Syrian rebels say cease-fire deals are deceptive
BEIRUT » To the starving residents and rebel fighters in the bitterly contested suburbs of Damascus, the offer from the Syrian government can be tempting enough to overcome their deep mistrust: a cease-fire accompanied by the delivery of food supplies, if they agree to give up their heavy weapons and let state-run news media show the government’s flag flying over their town.
However, residents and rebel officials in some of the communities described in interviews a disturbing pattern in which the government has used the cease-fires as cover for an operation designed to attain a victory it could not achieve any other way.
U.S. Secretary of State John Kerry and Russia’s foreign minister, Sergey V. Lavrov, said this week that they would work for similar localized cease-fires — or rather, an internationally backed version of them — ahead of peace talks on Syria scheduled to open next week in Switzerland.

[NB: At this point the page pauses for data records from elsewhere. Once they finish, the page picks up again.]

(* ===== verification/TorrentSpec.v ===== *)
(** * Torrents: what a file means, and torrents in memory

    The contents of a torrent as a function of the parsed dictionary: which value
    ends up in which member of [struct torrent], the list of files, and the values
    that no member refers to any more because a key was repeated.  Then their
    representation by [struct torrent] and [struct multi_files], and the
    specifications of the functions of src/torrent_parse.c. *)

From iris.proofmode Require Import environments proofmode.
From S2P Require Import Prelude CTypes HProp CMem CWp CLib Trace DList BParse BSpec BRep BRefine BCorrect Torrent.
Open Scope Z_scope.

Record fspec := FSpec {
  fs_length : Z;
  fs_path : option bval;
  fs_path_utf8 : option bval }.

Record tspec := TSpec {
  ts_val : field -> option bval;
  ts_create_date : Z;
  ts_encoding : Z;
  ts_piece_len : Z;
  ts_length : Z;
  ts_files : list fspec }.

Definition empty_torrent : tspec := TSpec (fun _ => None) 0 0 0 0 [].

(** The contents, and what was lost. *)
Definition tstate : Type := tspec * list bval.

(** The entry has key [s] and a value of type [t]. *)
Definition key_eq (k : list Z) (s : string) : bool :=
  bool_decide (take (Z.to_nat KEY_LEN) (cut0 k) = str s).
Definition entry_is (kv : list Z * bval) (s : string) (t : Z) : bool :=
  key_eq (fst kv) s && (vtype (snd kv) =? t).

Definition put_val (f : field) (v : bval) (st : tstate) : tstate :=
  let '(ts, lost) := st in
  (TSpec (<[f := Some v]> (ts_val ts)) (ts_create_date ts) (ts_encoding ts) (ts_piece_len ts)
     (ts_length ts) (ts_files ts),
   option_list (ts_val ts f) ++ lost).

Definition the_int (v : bval) : Z := match v with VInt n => n | _ => 0 end.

Kerry on Thursday also offered an unusual assurance that the United States had not pulled back from its goal of establishing a transitional government that did not include President Bashar Assad.
For Russia, the strategy builds on its effort to portray Assad as a responsible leader whom the West can deal with, begun last year with the deal to dispose of Syria’s chemical weapons. The Assad government, for its part, capitalizing on recent insurgent infighting to make advances on the outskirts of the northern city of Aleppo, is eager to portray itself as offering mercy from a position of strength.
But up to now, rebels and civilians say, the picture is far different. The government rains aerial attacks on areas that refuse cease-fire offers. People in places that accept can find themselves facing new demands: to turn over wanted men, give up their light weapons and accept a military governor. Food is delivered piecemeal to retain the government’s leverage.
Rather than a mutually agreed cease-fire, one rebel leader said, it seemed "more like surrender."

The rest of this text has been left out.